*** GIVEN INFORMATION Section Begins ***
(** *** Sending *)

Definition sent_after (b : bytes) env r : W :=
  mkRouter (cr_heap r) (next_tag_ r) (is_connected_ r) (map_of_gateways_ r) (cr_sent r ++ [b]) env.

(** What a successful send does. *)
Lemma client_gateway_send_wire `{!CodecOk Route Route_wf} g gw svc buf r :
  Inv r -> find_gw g r = Some gw -> is_connected_ r = true ->
  isRegisteredGateway (gw_endpoint gw) r = true ->
  u64_field (ep_tag (gw_endpoint gw)) -> u64_field svc ->
  SocketBuffer.wf buf -> Z.of_nat (length (SocketBuffer.contents buf)) < 2 ^ 63 -> serializer_bounded ->
  exists sock_buff, let wire := SocketBuffer.contents sock_buff in
    let '(e, env) := pipe_send sock_buff (cr_env r) in
    gateway_send pipe_send g svc buf r =
      Done (e, sent_after wire env
                 (set_heap (heap_update g (gw_set_sequence (u64 (gw_next_sequence gw + 1)))) r)) /\
    tryDeserializePayload wire =
      Some (Route_channel_msg (ep_tag (gw_endpoint gw)) (gw_next_sequence gw) svc (SocketBuffer.size buf)) /\
    payload_tail wire (SocketBuffer.size buf) = Done (SocketBuffer.contents buf).
Proof.
  intros [Hw _] Hg Hc Hreg Htag Hsvc Hb Hlen Hser. unfold gateway_send, mbind, M_bind, gets. rewrite Hg.
  unfold isConnected. rewrite Hc. cbn [negb]. rewrite Hreg. cbn [negb].
  destruct (channel_msg_wire (ep_tag (gw_endpoint gw)) (gw_next_sequence gw) svc buf)
    as (bs & Hbs & Hwire & Htail); [done|by apply (Hw g)|done|done|done|done|].
  unfold tryPerformOnSerialized. rewrite Hbs. exists (SocketBuffer.prepend (span bs) buf). cbv zeta.
  unfold modify, pipe_write. cbn [cr_env set_heap]. by destruct (pipe_send _ _) as [e env].
Qed.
*** GIVEN INFORMATION Section Ends ***
> TASK DESCRIPTION
Among the lines of the data, find every one that holds "SocketBuffer" and copy it.

> EXERCISE RESPONSE
  SocketBuffer.wf buf -> Z.of_nat (length (SocketBuffer.contents buf)) < 2 ^ 63 -> serializer_bounded ->
  exists sock_buff, let wire := SocketBuffer.contents sock_buff in
      Some (Route_channel_msg (ep_tag (gw_endpoint gw)) (gw_next_sequence gw) svc (SocketBuffer.size buf)) /\
    payload_tail wire (SocketBuffer.size buf) = Done (SocketBuffer.contents buf).
  unfold tryPerformOnSerialized. rewrite Hbs. exists (SocketBuffer.prepend (span bs) buf). cbv zeta.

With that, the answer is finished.